Große Häuser wagen es selten, Opern Lortzings auf die Bühne zu bringen. Umso mehr ist die Semperoper dafür zu loben, dass sie den Wildschütz auf den Spielplan setzte. Große Häuser scheitern nicht selten daran. Das Schicksal ist Dresden erspart geblieben. Der Semperoper gelang eine weithin sehens- und hörenswerte Aufführung. Ein Publikumsrennerist die Aufführung allerdings leider auch nicht. Ich bin mir nicht so sicher, ob ich die Semperoper jemals so leer gesehen habe. Entsprechend dürftig fiel der Szenenapplaus aus. Der Schlussbeifall war allerdings überaus freundlich.

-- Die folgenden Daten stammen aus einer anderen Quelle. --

(** * core/views.py: the dataset table request pipeline

    A shallow embedding of [queryset_to_csv] and [dataset_detail] from
    [core/views.py], with the properties of the CSV encoder, the export
    guards, and the parameter and table checks that precede them. *)

From stdpp Require Import base option list strings gmap.
From Stdlib Require Import Ascii ZArith Lia.

Local Open Scope string_scope.
Local Open Scope Z_scope.
Local Open Scope list_scope.

(** ** Python values the views rely on *)

(** Exceptions that the modelled code can let escape. *)
Inductive PyExn :=
| KeyError (key : string)
| IndexError.

(** Truth value of a [str]: only the empty string is falsy. *)
Definition str_truthy (s : string) : bool :=
  match s with
  | EmptyString => false
  | String _ _ => true
  end.

(** [a or b] on strings. *)
Definition str_or (a b : string) : string :=
  if str_truthy a then a else b.

(** [sub in s] on strings: [sub] occurs in [s] as a contiguous run. *)
Fixpoint str_in (sub s : string) : bool :=
  String.prefix sub s ||
  match s with
  | EmptyString => false
  | String _ s' => str_in sub s'
  end.

(** ** [dict]: insertion-ordered, assignment to a present key keeps its place *)

Module PyDict.
Section Dict.
Context {V : Type}.

Definition t := list (string * V).

Definition empty : t := [].

(** [d[k] = v] *)
Fixpoint setitem (d : t) (k : string) (v : V) : t :=
match d with
| [] => [(k, v)]
| (k', v') :: d' =>
    if String.eqb k' k then (k', v) :: d' else (k', v') :: setitem d' k v
end.

(** [d[k]]; [None] stands for the [KeyError]. *)
Fixpoint getitem (d : t) (k : string) : option V :=
match d with
| [] => None
| (k', v') :: d' => if String.eqb k' k then Some v' else getitem d' k
end.

(** [list(d.keys())] *)
Definition keys (d : t) : list string := d.*1.

(** [[d[k] for k in ks]]: the values, or the first key that is missing. *)
Fixpoint getitems (d : t) (ks : list string) : PyExn + list V :=
match ks with
| [] => inr []
| k :: ks' =>
    match getitem d k with
    | None => inl (KeyError k)
    | Some v =>
        match getitems d ks' with
        | inl e => inl e
        | inr vs => inr (v :: vs)
        end
    end
end.
End Dict.
Arguments t : clear implicits.
End PyDict.

(** ** Field descriptors (core.models.Field, the attributes the views read) *)

Module Field.
Record t := mk {
  name : string;
  show_on_frontend : bool;
  obfuscate : bool;
}.
End Field.

(** ** [queryset_to_csv] *)

Section QuerysetToCsv.
Context {Value : Type}.
(** [core.templatetags.utils.obfuscate] *)
Context (obfuscate : Value → Value).

(** A row of the dynamic model: [getattr(row, name)]. *)
Definition Row := string → Value.

(** What the generator yields: the list of keys once, then lists of values. *)
Inductive csv_row :=
| header_row (names : list string)
| data_row (values : list Value).

(** The condition of the [continue] branch. *)
Definition skipped (field : Field.t) : bool :=
  negb (Field.show_on_frontend field) || String.eqb (Field.name field) "search_data".

(** One turn of [for field in fields]. *)
Definition row_data_step (row : Row) (row_data : PyDict.t Value) (field : Field.t)
  : PyDict.t Value :=
  if skipped field then row_data
  else
    let value := row (Field.name field) in
    let value := if Field.obfuscate field then obfuscate value else value in
    PyDict.setitem row_data (Field.name field) value.

(** [row_data] after the inner loop. *)
Definition build_row_data (fields : list Field.t) (row : Row) : PyDict.t Value :=
  foldl (row_data_step row) PyDict.empty fields.

(** The outer loop, started with the current [header]; the result is what
    was yielded, and the exception that ended the generator, if any. *)
Fixpoint csv_loop (fields : list Field.t) (header : option (list string))
    (rows : list Row) : list csv_row * option PyExn :=
  match rows with
  | [] => ([], None)
  | row :: rest =>
      let row_data := build_row_data fields row in
      let '(header, yielded) :=
        match header with
        | None => let header := PyDict.keys row_data in (header, [header_row header])
        | Some header => (header, [])
        end in
      match PyDict.getitems row_data header with
      | inl e => (yielded, Some e)
      | inr values =>
          let '(more, e) := csv_loop fields (Some header) rest in
          (yielded ++ data_row values :: more, e)
      end
  end.

Definition queryset_to_csv (data : list Row) (fields : list Field.t)
  : list csv_row * option PyExn :=
  csv_loop fields None data.
End QuerysetToCsv.
Arguments Row : clear implicits.
Arguments csv_row : clear implicits.

(** ** Requests and [QueryDict] *)

(** A [QueryDict] maps a key to the list of its values, in query-string
    order.  It is only ever built by [QueryDict_of], from the key/value pairs
    of the query string. *)
Definition QueryDict_appendlist (q : gmap string (list string)) (kv : string * string)
  : gmap string (list string) :=
  <[kv.1 := default [] (q !! kv.1) ++ [kv.2]]> q.

Definition QueryDict_of (pairs : list (string * string)) : gmap string (list string) :=
  foldl QueryDict_appendlist ∅ pairs.

(** [q.pop(key, default)]: the stored list (or the default) and what is left. *)
Definition QueryDict_pop (key : string) (default_ : list string)
    (q : gmap string (list string)) : list string * gmap string (list string) :=
  (default default_ (q !! key), delete key q).

(** [for key, value in list(q.items()): if not value: del q[key]]; [items()]
    pairs a key with the last value of its list, and with [[]] when the list is
    empty. *)
Definition QueryDict_drop_empty (q : gmap string (list string))
  : gmap string (list string) :=
  filter (λ kv, from_option str_truthy false (last kv.2) = true) q.

Record HttpRequest := {
  (** the key/value pairs [request.GET] is parsed from *)
  query_pairs : list (string * string);
  (** [request.headers] *)
  headers : gmap string string;
  (** [request.user.is_superuser] *)
  user_is_superuser : bool;
}.

(** [request.GET] *)
Definition GET (request : HttpRequest) : gmap string (list string) :=
  QueryDict_of (query_pairs request).

(** ** What the views take from elsewhere *)

(** Builtins and the standard library. *)
Class Python := {
  (** [int(s)]; [None] is the [ValueError] *)
  int : string → option Z;
  (** [str(n)] *)
  str : Z → string;
  (** [s.strip()] *)
  strip : string → string;
  (** [s.lower()] *)
  lower : string → string;
  (** the value of [uuid.uuid4().hex] in this call *)
  uuid4_hex : string;
}.

(** [django.conf.settings] *)
Class Settings := {
  ROWS_PER_PAGE : Z;
  CSV_EXPORT_MAX_ROWS : Z;
  BLOCKED_AGENTS : list string;
}.

(** [core.models], the dynamic table model and [core.templatetags.utils]. *)
Class Models := {
  Value : Type;
  Dataset : Type;
  Table : Type;
  Version : Type;
  Query : Type;
  SearchQuery : Type;
  OrderBy : Type;
  obfuscate : Value → Value;
  (** [Dataset.objects.get(slug=slug)]; [None] is [Dataset.DoesNotExist] *)
  Dataset_objects_get : string → option Dataset;
  get_default_table : Dataset → Table;
  (** [dataset.get_table(tablename, allow_hidden=...)]; [None] is
      [Table.DoesNotExist] *)
  get_table : Dataset → string → bool → option Table;
  Table_name : Table → string;
  Table_fields : Table → list Field.t;
  files_url : Dataset → string;
  (** [dataset.version_set.order_by("-order").first()] *)
  version_first : Dataset → option Version;
  (** [TableModel.objects.parse_querystring] for the model of a table *)
  parse_querystring : Table → gmap string (list string) → Query * SearchQuery * OrderBy;
  (** [TableModel.objects.composed_query], as the rows its iterator gives *)
  composed_query : Table → Query → SearchQuery → OrderBy → list (Row Value);
  (** truth values of the two expressions, as [any] tests them *)
  Query_truthy : Query → bool;
  SearchQuery_truthy : SearchQuery → bool;
}.

(** [QueryDict.urlencode] and [csv.writer(Echo(), dialect=csv.excel).writerow]. *)
Class Encoders `{Models} := {
  urlencode : gmap string (list string) → string;
  writerow : csv_row Value → string;
}.

(** Modelled from the spec: the URL configuration is not part of the sources;
    the route named [core:dataset-table-detail] is
    [/dataset/<slug>/<tablename>]. *)
Definition reverse_dataset_table_detail (slug tablename : string) : string :=
  ("/dataset/" +:+ slug +:+ "/" +:+ tablename)%string.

Die Oper wurde vollständig gespielt, allerdings mit den üblichen Strichen innerhalb der Nummern. Der Dialog blieb teilweise erhalten, wurde an anderen Stellen übel modernisiert. Da Pankratius auch sein Dialekt genommen wurde, verlor die Rolle jeglichen Charme. An einigen Stellen wurde der Text unnütz obszön.
Musiziert und gesungen wurde auf höchstem Niveau. Auch die ausländischen Sänger sangen außerordentlich textverständlich. Für ihre Soli waren die Übertitel nicht notwendig, leisteten aber viel für die Verständlichkeit in den Ensembles.
Die musikalische Leitung lag bei Alfred Eschwegé. Es ist erfreulich, einmal ein Orchester von der Qualität der Sächsischen Staatskapelle mit der Musik Lortzings zu hören. Staatsopernchor und der Kinderchor der Staatsoper blieben dahinter nicht zurück. An Emily Dorns Interpretation der Rolle der Baronin hatte ich buchstäblich meine helle Freude. Georg Zeppenfeld als Baculus und Carolina Ullrich als Gretchen blieben dahinter nicht zurück. Detlef Roth als Graf von Ebersbach startete erfreulich, ließ aber im Laufe des Abends stark nach. Im 3. Akt klang er nicht mehr erfreulich. Hingegen füllte Steve
Davislim seine Rolle als Baron Kronthal stimmlich hervorragend aus. Auch Sabine Brohm als Gräfin und Reinhild Buchmayer als Nanette gehören von ihren Gesangsleitungen her auf die Habenseite der Aufführung.
Es scheint momentan ein Konsens zwischen den Bühnenbildnern zu bestehen, zumindest den 1. Akt im Puppenstubenformat auf die Bühne zu stellen. So auch in Dresden (Bühne: Mathis Neidhardt). Ich gehe davon aus, dass ab dem 2. Rang nicht mehr wirklich etwas zu sehen war. Das enge Schulzimmer wurde recht gut getroffen. Die Jagdszene ist dann nur noch albern. Großzügiger werden die beiden letzten Akte behandelt, wobei der Grundton braun bleibt. Dadurch wirkt die Bühne etwas düster. Die Inszenierung wird — auch das scheint Standard zu ein — im frühen 20. Jahrhundert angesiedelt. Das macht zwar gar keinen Sinn, aber wann hätten derartige Bedenken jemals einen Regisseur (hier: Jens-Daniel Herzog) geplagt? Nicht nur die Jagd geriet extrem albern — der Baron zieht den Grafen in einem Bollerwagen! — sondern auch die Schauspielaufführung. In anderen Szenen — Billard — war die Personenführung gelungen.
Alles in allem also eine durchaus geglückte Aufführung mit kleinen Mängeln.